Data under study:

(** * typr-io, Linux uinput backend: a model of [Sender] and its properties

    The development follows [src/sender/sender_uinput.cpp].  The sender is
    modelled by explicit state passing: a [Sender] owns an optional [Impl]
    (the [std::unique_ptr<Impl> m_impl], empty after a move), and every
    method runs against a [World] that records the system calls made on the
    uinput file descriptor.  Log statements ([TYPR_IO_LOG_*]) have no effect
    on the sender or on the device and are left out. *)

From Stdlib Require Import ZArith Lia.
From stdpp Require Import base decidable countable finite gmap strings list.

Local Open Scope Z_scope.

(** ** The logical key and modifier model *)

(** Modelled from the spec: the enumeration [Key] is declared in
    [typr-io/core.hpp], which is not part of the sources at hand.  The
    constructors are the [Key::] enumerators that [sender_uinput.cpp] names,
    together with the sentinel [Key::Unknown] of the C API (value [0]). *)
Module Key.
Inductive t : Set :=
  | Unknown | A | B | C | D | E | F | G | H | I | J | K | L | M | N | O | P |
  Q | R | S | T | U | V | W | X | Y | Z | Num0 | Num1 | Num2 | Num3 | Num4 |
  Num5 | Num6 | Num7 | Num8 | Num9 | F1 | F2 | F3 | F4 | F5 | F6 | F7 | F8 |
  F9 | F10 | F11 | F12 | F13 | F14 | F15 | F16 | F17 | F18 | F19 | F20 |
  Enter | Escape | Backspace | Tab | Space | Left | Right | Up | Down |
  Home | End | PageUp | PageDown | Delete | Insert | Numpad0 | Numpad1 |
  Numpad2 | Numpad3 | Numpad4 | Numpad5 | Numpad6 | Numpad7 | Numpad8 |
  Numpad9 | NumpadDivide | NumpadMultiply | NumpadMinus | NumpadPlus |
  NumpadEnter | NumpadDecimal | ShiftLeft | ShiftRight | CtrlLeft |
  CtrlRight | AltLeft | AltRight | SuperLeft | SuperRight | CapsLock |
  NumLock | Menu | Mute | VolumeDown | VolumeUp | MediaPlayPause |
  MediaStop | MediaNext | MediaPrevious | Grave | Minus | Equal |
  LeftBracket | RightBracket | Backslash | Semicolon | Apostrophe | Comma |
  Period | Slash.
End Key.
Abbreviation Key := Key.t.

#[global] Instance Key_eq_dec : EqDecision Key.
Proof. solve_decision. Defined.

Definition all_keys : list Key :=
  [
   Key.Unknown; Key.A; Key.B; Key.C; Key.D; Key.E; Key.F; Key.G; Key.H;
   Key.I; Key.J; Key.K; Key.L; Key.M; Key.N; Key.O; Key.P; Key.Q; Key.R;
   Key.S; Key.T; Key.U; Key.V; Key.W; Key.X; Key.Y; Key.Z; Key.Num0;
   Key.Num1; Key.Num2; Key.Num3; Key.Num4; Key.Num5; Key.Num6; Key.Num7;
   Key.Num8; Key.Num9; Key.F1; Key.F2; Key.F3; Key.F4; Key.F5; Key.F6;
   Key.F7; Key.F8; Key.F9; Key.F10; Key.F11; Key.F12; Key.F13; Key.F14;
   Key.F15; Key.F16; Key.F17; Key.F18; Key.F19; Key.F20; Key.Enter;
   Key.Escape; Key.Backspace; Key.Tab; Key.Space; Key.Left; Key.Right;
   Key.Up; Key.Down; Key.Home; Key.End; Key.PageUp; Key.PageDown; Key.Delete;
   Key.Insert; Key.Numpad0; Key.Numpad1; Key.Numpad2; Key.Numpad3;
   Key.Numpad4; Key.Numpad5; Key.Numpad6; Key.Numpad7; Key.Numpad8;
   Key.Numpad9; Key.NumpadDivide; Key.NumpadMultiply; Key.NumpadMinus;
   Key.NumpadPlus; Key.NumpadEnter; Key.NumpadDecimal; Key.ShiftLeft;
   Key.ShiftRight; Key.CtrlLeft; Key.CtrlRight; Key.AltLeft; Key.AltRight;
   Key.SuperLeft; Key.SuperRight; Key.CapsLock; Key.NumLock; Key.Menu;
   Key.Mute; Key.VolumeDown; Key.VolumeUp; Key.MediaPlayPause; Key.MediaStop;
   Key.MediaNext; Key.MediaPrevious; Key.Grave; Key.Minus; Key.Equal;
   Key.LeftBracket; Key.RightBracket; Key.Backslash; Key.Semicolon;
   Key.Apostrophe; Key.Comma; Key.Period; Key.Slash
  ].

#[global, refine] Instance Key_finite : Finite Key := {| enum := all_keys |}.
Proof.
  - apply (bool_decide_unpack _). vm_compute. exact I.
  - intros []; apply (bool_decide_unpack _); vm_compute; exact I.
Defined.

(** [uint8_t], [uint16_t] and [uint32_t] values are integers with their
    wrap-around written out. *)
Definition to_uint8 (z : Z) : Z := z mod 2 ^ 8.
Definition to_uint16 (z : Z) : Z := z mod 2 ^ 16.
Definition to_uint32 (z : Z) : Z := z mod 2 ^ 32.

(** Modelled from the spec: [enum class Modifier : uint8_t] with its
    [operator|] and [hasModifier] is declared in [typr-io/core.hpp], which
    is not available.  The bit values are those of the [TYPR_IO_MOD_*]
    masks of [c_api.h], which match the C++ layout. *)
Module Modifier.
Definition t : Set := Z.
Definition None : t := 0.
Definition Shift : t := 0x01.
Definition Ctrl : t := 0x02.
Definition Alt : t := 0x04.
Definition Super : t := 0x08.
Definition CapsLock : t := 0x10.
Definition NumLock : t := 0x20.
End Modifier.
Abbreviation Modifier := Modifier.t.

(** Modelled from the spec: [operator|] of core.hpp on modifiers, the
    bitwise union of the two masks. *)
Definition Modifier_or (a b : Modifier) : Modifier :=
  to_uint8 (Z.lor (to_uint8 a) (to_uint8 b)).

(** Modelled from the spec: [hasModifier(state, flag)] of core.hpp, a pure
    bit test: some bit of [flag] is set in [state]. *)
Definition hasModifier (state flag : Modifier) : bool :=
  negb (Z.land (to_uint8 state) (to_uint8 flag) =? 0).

Work request: Reproduce every record above exactly as it appears.

Exercise output:
(** * typr-io, Linux uinput backend: a model of [Sender] and its properties

    The development follows [src/sender/sender_uinput.cpp].  The sender is
    modelled by explicit state passing: a [Sender] owns an optional [Impl]
    (the [std::unique_ptr<Impl> m_impl], empty after a move), and every
    method runs against a [World] that records the system calls made on the
    uinput file descriptor.  Log statements ([TYPR_IO_LOG_*]) have no effect
    on the sender or on the device and are left out. *)

From Stdlib Require Import ZArith Lia.
From stdpp Require Import base decidable countable finite gmap strings list.

Local Open Scope Z_scope.

(** ** The logical key and modifier model *)

(** Modelled from the spec: the enumeration [Key] is declared in
    [typr-io/core.hpp], which is not part of the sources at hand.  The
    constructors are the [Key::] enumerators that [sender_uinput.cpp] names,
    together with the sentinel [Key::Unknown] of the C API (value [0]). *)
Module Key.
Inductive t : Set :=
  | Unknown | A | B | C | D | E | F | G | H | I | J | K | L | M | N | O | P |
  Q | R | S | T | U | V | W | X | Y | Z | Num0 | Num1 | Num2 | Num3 | Num4 |
  Num5 | Num6 | Num7 | Num8 | Num9 | F1 | F2 | F3 | F4 | F5 | F6 | F7 | F8 |
  F9 | F10 | F11 | F12 | F13 | F14 | F15 | F16 | F17 | F18 | F19 | F20 |
  Enter | Escape | Backspace | Tab | Space | Left | Right | Up | Down |
  Home | End | PageUp | PageDown | Delete | Insert | Numpad0 | Numpad1 |
  Numpad2 | Numpad3 | Numpad4 | Numpad5 | Numpad6 | Numpad7 | Numpad8 |
  Numpad9 | NumpadDivide | NumpadMultiply | NumpadMinus | NumpadPlus |
  NumpadEnter | NumpadDecimal | ShiftLeft | ShiftRight | CtrlLeft |
  CtrlRight | AltLeft | AltRight | SuperLeft | SuperRight | CapsLock |
  NumLock | Menu | Mute | VolumeDown | VolumeUp | MediaPlayPause |
  MediaStop | MediaNext | MediaPrevious | Grave | Minus | Equal |
  LeftBracket | RightBracket | Backslash | Semicolon | Apostrophe | Comma |
  Period | Slash.
End Key.
Abbreviation Key := Key.t.

#[global] Instance Key_eq_dec : EqDecision Key.
Proof. solve_decision. Defined.

Definition all_keys : list Key :=
  [
   Key.Unknown; Key.A; Key.B; Key.C; Key.D; Key.E; Key.F; Key.G; Key.H;
   Key.I; Key.J; Key.K; Key.L; Key.M; Key.N; Key.O; Key.P; Key.Q; Key.R;
   Key.S; Key.T; Key.U; Key.V; Key.W; Key.X; Key.Y; Key.Z; Key.Num0;
   Key.Num1; Key.Num2; Key.Num3; Key.Num4; Key.Num5; Key.Num6; Key.Num7;
   Key.Num8; Key.Num9; Key.F1; Key.F2; Key.F3; Key.F4; Key.F5; Key.F6;
   Key.F7; Key.F8; Key.F9; Key.F10; Key.F11; Key.F12; Key.F13; Key.F14;
   Key.F15; Key.F16; Key.F17; Key.F18; Key.F19; Key.F20; Key.Enter;
   Key.Escape; Key.Backspace; Key.Tab; Key.Space; Key.Left; Key.Right;
   Key.Up; Key.Down; Key.Home; Key.End; Key.PageUp; Key.PageDown; Key.Delete;
   Key.Insert; Key.Numpad0; Key.Numpad1; Key.Numpad2; Key.Numpad3;
   Key.Numpad4; Key.Numpad5; Key.Numpad6; Key.Numpad7; Key.Numpad8;
   Key.Numpad9; Key.NumpadDivide; Key.NumpadMultiply; Key.NumpadMinus;
   Key.NumpadPlus; Key.NumpadEnter; Key.NumpadDecimal; Key.ShiftLeft;
   Key.ShiftRight; Key.CtrlLeft; Key.CtrlRight; Key.AltLeft; Key.AltRight;
   Key.SuperLeft; Key.SuperRight; Key.CapsLock; Key.NumLock; Key.Menu;
   Key.Mute; Key.VolumeDown; Key.VolumeUp; Key.MediaPlayPause; Key.MediaStop;
   Key.MediaNext; Key.MediaPrevious; Key.Grave; Key.Minus; Key.Equal;
   Key.LeftBracket; Key.RightBracket; Key.Backslash; Key.Semicolon;
   Key.Apostrophe; Key.Comma; Key.Period; Key.Slash
  ].

#[global, refine] Instance Key_finite : Finite Key := {| enum := all_keys |}.
Proof.
  - apply (bool_decide_unpack _). vm_compute. exact I.
  - intros []; apply (bool_decide_unpack _); vm_compute; exact I.
Defined.

(** [uint8_t], [uint16_t] and [uint32_t] values are integers with their
    wrap-around written out. *)
Definition to_uint8 (z : Z) : Z := z mod 2 ^ 8.
Definition to_uint16 (z : Z) : Z := z mod 2 ^ 16.
Definition to_uint32 (z : Z) : Z := z mod 2 ^ 32.

(** Modelled from the spec: [enum class Modifier : uint8_t] with its
    [operator|] and [hasModifier] is declared in [typr-io/core.hpp], which
    is not available.  The bit values are those of the [TYPR_IO_MOD_*]
    masks of [c_api.h], which match the C++ layout. *)
Module Modifier.
Definition t : Set := Z.
Definition None : t := 0.
Definition Shift : t := 0x01.
Definition Ctrl : t := 0x02.
Definition Alt : t := 0x04.
Definition Super : t := 0x08.
Definition CapsLock : t := 0x10.
Definition NumLock : t := 0x20.
End Modifier.
Abbreviation Modifier := Modifier.t.

(** Modelled from the spec: [operator|] of core.hpp on modifiers, the
    bitwise union of the two masks. *)
Definition Modifier_or (a b : Modifier) : Modifier :=
  to_uint8 (Z.lor (to_uint8 a) (to_uint8 b)).

(** Modelled from the spec: [hasModifier(state, flag)] of core.hpp, a pure
    bit test: some bit of [flag] is set in [state]. *)
Definition hasModifier (state flag : Modifier) : bool :=
  negb (Z.land (to_uint8 state) (to_uint8 flag) =? 0).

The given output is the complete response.